According to the present invention, two motors are applied to move an arm along a three-dimensional trajectory by the problem solving means as described above, thereby lowering the driving cost and manufacturing cost of the conventional ball joint, and the human arm can be implemented. It is possible to implement a small radius trajectory and a large radius trajectory, which makes it possible to implement a humanoid robot.

1 is a conceptual diagram of one embodiment according to the present invention;
Fig. 2 is a side view of Fig. 1,
3 is a view showing a state in which the joint ball of Figure 1 is applied to the joint portion of the robot,
4 is a conceptual diagram of another embodiment according to the present invention;
5 is a side view of FIG. 4;
6 is a conceptual diagram of a modified embodiment of the embodiment of FIG. 1, and
7 is a conceptual diagram of a modified embodiment of another embodiment of FIG. 4.

Hereinafter, an embodiment according to the present invention will be described in detail with reference to FIGS. 1 and 2.

1, the manipulator of this embodiment is indicated by reference numeral 100. In FIG.

The manipulator 100, the first fixed base 10; And a joint ball 20 rotatably mounted to the first fixing base 10 in a state in which the operation unit 11 such as an arm is mounted, and both sides thereof are exposed in the Y-axis direction.

In addition, the manipulator 100 may include a second fixed base 30 spaced apart from the first fixed base 10 in a Y center axis direction Y by a predetermined interval; And a first rotating part 40 rotatably mounted to the second fixed base 30 about a Y center axis line Y, which is a central axis line of the joint ball 20.

In addition, the manipulator 100 is mounted on the rotation axis 41 of the first rotation part 40 to be rotated concentrically with the rotation center of the rotation axis 41 of the first rotation part 40 and the Y center axis line ( And a second rotating portion 50 having a rotating shaft 51 rotatable or pivotable about an X axis perpendicular to Y).

In addition, the manipulator 100 has a proximal end fixedly mounted to a portion of the joint ball 20 with the back of the joint ball 20 on which the manipulation unit 11 is mounted, and the tip of the manipulator 100 is fixed to the manipulation unit 11. A rod 80 extending in a backed direction with respect to the back; And a link coupled to the front end of the rod 80 via a pin P extending in parallel with the rotation shaft 51 of the second rotation unit 50 and connected to the rotation shaft 51 of the second rotation unit 50. It includes a link 90 is coupled to the other end via a pin (P) extending in parallel with the rotation axis 51 of the second rotary unit 50 at the front end of the bar 52 fixedly circumferentially.

The rod 80, the bar 52 and the link 90 constitute a known lever crank mechanism.

The rod 80 and the bar 52 are positioned such that their rotation or pivot center is on the Y center axis Y.

The rod 80 is rotated or pivoted about the Y center axis Y by the rotation or pivoting of the first rotation part 40, and is linked by the pivoting motion of the second rotation part 50. You exercise.

Accordingly, the manipulation part 11 mounted on the joint ball 20 on which the rod 80 is mounted has a center of the joint ball 20 in the first fixing base 10. Since the three-dimensional movement is possible, the three-dimensional movement in the center of the joint ball 20 by the link movement and rotation or rotation of the rod 80.

The first and second rotating parts 40 and 50 may be known rotating motors.

In addition, in FIG. 1, the joint ball 20 is rotatably supported by the first fixing base 10 only in the X-axis direction. However, the joint ball 20 is not limited thereto, and the middle ball of the joint ball 20 is not limited thereto. The entire part may be rotatably supported by the first fixed base 10.
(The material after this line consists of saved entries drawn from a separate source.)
(* ===== verification/Router.v ===== *)
(** * The Express application's routing

    [src/backend/server.js] mounts [express.static('uploads')] under
    [/uploads] (line 156) and declares nineteen routes (lines 222-561),
    each a method and a path pattern whose [:name] segments are
    parameters.  Express 4 matches a request path against a pattern
    segment by segment, letter case ignored, with an optional trailing
    slash, a parameter matching any non-empty segment; the first matching
    layer handles the request.  The query string is not part of the path.

    The Google strategy's [callbackURL] (line 178) is where Google sends
    the browser back; without the [CALLBACK_URL] variable it is
    [/auth/google/callback], which no layer matches: the callback route
    is [/api/auth/google/callback].  The theorems show that, and that the
    paths the pages request reach their routes. *)

From S2P Require Import Prelude JsString Content Discover.

Open Scope stdpp_scope.

Module Router.

Inductive Method := GET | POST | PUT.

#[export] Instance method_eq_dec : EqDecision Method.
Proof. solve_decision. Defined.

(** A layer of the application, in the order of [app.use] and the route
    declarations. *)
Inductive Layer :=
| Static (prefix : string)
| Route (m : Method) (pattern : string).

Definition layers : list Layer :=
  [Static "/uploads";
   Route POST "/api/notes/upload"; Route GET "/api/notes";
   Route POST "/api/announcements"; Route GET "/api/announcements";
   Route POST "/api/auth/register"; Route POST "/api/auth/verify-code";
   Route POST "/api/auth/login"; Route POST "/api/auth/logout";
   Route GET "/api/auth/profile"; Route PUT "/api/auth/profile";
   Route GET "/api/auth/user"; Route GET "/api/users";
   Route POST "/api/follow/request"; Route GET "/api/follow/requests/:userId";
   Route POST "/api/follow/accept"; Route GET "/api/users/friends/:userId";
   Route GET "/api/messages/:room"; Route GET "/api/auth/google";
   Route GET "/api/auth/google/callback"].

(** The segments of a path, a trailing slash dropped. *)
Definition segments (path : string) : list string :=
  let xs := js_split "/" path in
  match last xs with
  | Some "" => if bool_decide (2 <= length xs)%nat then removelast xs else xs
  | _ => xs
  end.

Definition seg_matches (pat seg : string) : bool :=
  match pat with
  | String ":" _ => bool_decide (seg <> "")
  | _ => bool_decide (Discover.js_lower pat = Discover.js_lower seg)
  end.

Fixpoint segs_match (ps xs : list string) : bool :=
  match ps, xs with
  | [], [] => true
  | p :: ps', x :: xs' => seg_matches p x && segs_match ps' xs'
  | _, _ => false
  end.

(** Whether a layer handles a request of method [m] on [path], whose
    segments are [xs]; [express.static] under a prefix takes the [GET]
    requests below it. *)
Definition layer_matches (m : Method) (path : string) (xs : list string) (l : Layer) : bool :=
  match l with
  | Static prefix => bool_decide (m = GET) && String.prefix (prefix +:+ "/") path
  | Route m' pattern => bool_decide (m = m') && segs_match (segments pattern) xs
  end.

(** The index of the layer that handles a request, if any. *)
Definition route_of (m : Method) (path : string) : option nat :=
  let xs := segments path in fst <$> list_find (fun l => layer_matches m path xs l = true) layers.

(** [process.env.CALLBACK_URL || '/auth/google/callback'] *)
Definition callback_url (env : option string) : string :=
  match env with
  | Some (String _ _ as u) => u
  | _ => "/auth/google/callback"
  end.

(** ** Lemmas *)

Lemma split_go_seg a t :
  has_char "/" a = false -> split_go "/" 0 (a +:+ String "/" t) "" = a :: split_go "/" 0 t "".
Proof.
  intros Ha. rewrite (split_go_no_sep "/") by (reflexivity || exact Ha). rewrite string_app_nil_l.
  cbn [split_go String.prefix]. destruct (ascii_dec "/" "/") as [_|[]]; [|done]. by destruct t.
Qed.

Lemma split_slash_last x : has_char "/" x = false -> split_go "/" 0 x "" = [x].
Proof. intros Hx. by rewrite (split_go_no_sep_end "/") by (reflexivity || exact Hx). Qed.

(** A path of segments [pre], then [/] and [x]. *)
Definition path_of (pre : list string) (x : string) : string :=
  foldr (fun a acc => a +:+ String "/" acc) x pre.

(** The segments of such a path, [x] not empty. *)
Lemma segments_path_of (pre : list string) x :
  x <> "" -> has_char "/" x = false -> Forall (fun a => has_char "/" a = false) pre ->
  segments (path_of pre x) = pre ++ [x].
Proof.
  intros Hne Hx Hpre. unfold segments.
  replace (js_split "/" (path_of pre x)) with (pre ++ [x]).
  - rewrite last_app. cbn. by destruct x.
  - symmetry. change (split_go "/" 0 (path_of pre x) "" = pre ++ [x]).
    induction Hpre as [|a pre Ha _ IH]; [by apply split_slash_last|].
    change (path_of (a :: pre) x) with (a +:+ String "/" (path_of pre x)).
    by rewrite split_go_seg, IH.
Qed.

(** ** Properties *)

(** Without the [CALLBACK_URL] variable, Google sends the browser back to
    [/auth/google/callback] (line 178), a path no layer of the
    application handles, while the callback route is
    [/api/auth/google/callback] (line 558): the sign-in never reaches
    the route that logs the user in and redirects to the dashboard.  An
    empty variable falls back to the same path. *)
Theorem callback_default_unrouted :
  route_of GET (callback_url None) = None /\ route_of GET (callback_url (Some "")) = None /\
  route_of GET "/api/auth/google/callback" = Some 19%nat.
Proof. split_and!; vm_compute; reflexivity. Qed.

(** The requests the chat page sends with an id or a room that holds no
    [/] reach their routes: [fetchFriends], [fetchRequests] and
    [fetchHistory] (Chat.tsx lines 35-55). *)
Theorem chat_requests_routed x :
  x <> "" -> has_char "/" x = false ->
  route_of GET ("/api/users/friends/" +:+ x) = Some 16%nat /\
  route_of GET ("/api/follow/requests/" +:+ x) = Some 14%nat /\
  route_of GET ("/api/messages/" +:+ x) = Some 17%nat.
Proof.
  intros Hne Hx.
  change ("/api/users/friends/" +:+ x) with (path_of [""; "api"; "users"; "friends"] x).
  change ("/api/follow/requests/" +:+ x) with (path_of [""; "api"; "follow"; "requests"] x).
  change ("/api/messages/" +:+ x) with (path_of [""; "api"; "messages"] x).
  unfold route_of.
  rewrite !(segments_path_of _ x Hne Hx) by (repeat constructor).
  destruct x as [|c x']; [done|]. split_and!; vm_compute; reflexivity.
Qed.

(** The file URL the upload route stores for a note,
    [/uploads/notes/] and multer's file name (server.js line 235), is
    served by [express.static], whatever the name: the Download link of
    the resources page reaches the file. *)
Theorem uploads_served now name :
  route_of GET ("/uploads/notes/" +:+ Content.stored_name now name) = Some 0%nat.
Proof. unfold route_of. vm_compute. reflexivity. Qed.

(** ** Examples *)

Lemma chat_requests_routed_witness :
  route_of GET ("/api/users/friends/" +:+ "000000000000000000000002") = Some 16%nat /\
  route_of GET ("/api/follow/requests/" +:+ "000000000000000000000002") = Some 14%nat /\
  route_of GET ("/api/messages/" +:+ "000000000000000000000001--000000000000000000000002") = Some 17%nat.
Proof.
  split_and!.
  - apply (chat_requests_routed "000000000000000000000002"); [done|reflexivity].
  - apply (chat_requests_routed "000000000000000000000002"); [done|reflexivity].
  - apply (chat_requests_routed "000000000000000000000001--000000000000000000000002"); [done|reflexivity].
Defined.

End Router.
In addition, although the second rotating part 50 is illustrated as being eccentric in the Y center axis line Y in FIG. 1, the present exemplary embodiment is not limited thereto, and the second rotating part 50 is illustrated in FIG. 6. The second rotating part 50 is fixed to the rotating shaft 41 of the first rotating part 40 so that the center of the 50 is disposed on the Y center axis line Y. The rotary shaft 51 protrudes from the second rotary part in the X-axis direction of the second rotary part 50, and both ends of the protruding rotary shaft 51 are fixedly inscribed to both legs of the Y-shaped bar 52. You may also

The manipulator 100 configured as described above may be operated as follows.

As shown in FIG. 2, the rod 80 may have a posture along the Y center axis line Y, depending on the rotation angle of the rotation shaft 51 of the second rotation unit 50, and the Y center axis line Y. It can be inclined up and down by varying the inclination angle with respect to). The inclined direction of the rod 80 may be switched in all directions according to the rotation angle of the rotation shaft 41 of the first rotation part 40. When the rotation shaft 41 of the first rotation part 40 is rotated, The rod 80 and the operation unit 11 are rotated together with the joint ball 20 in a conical shape about the Y center axis Y at an arbitrary angle with respect to the Y center axis Y.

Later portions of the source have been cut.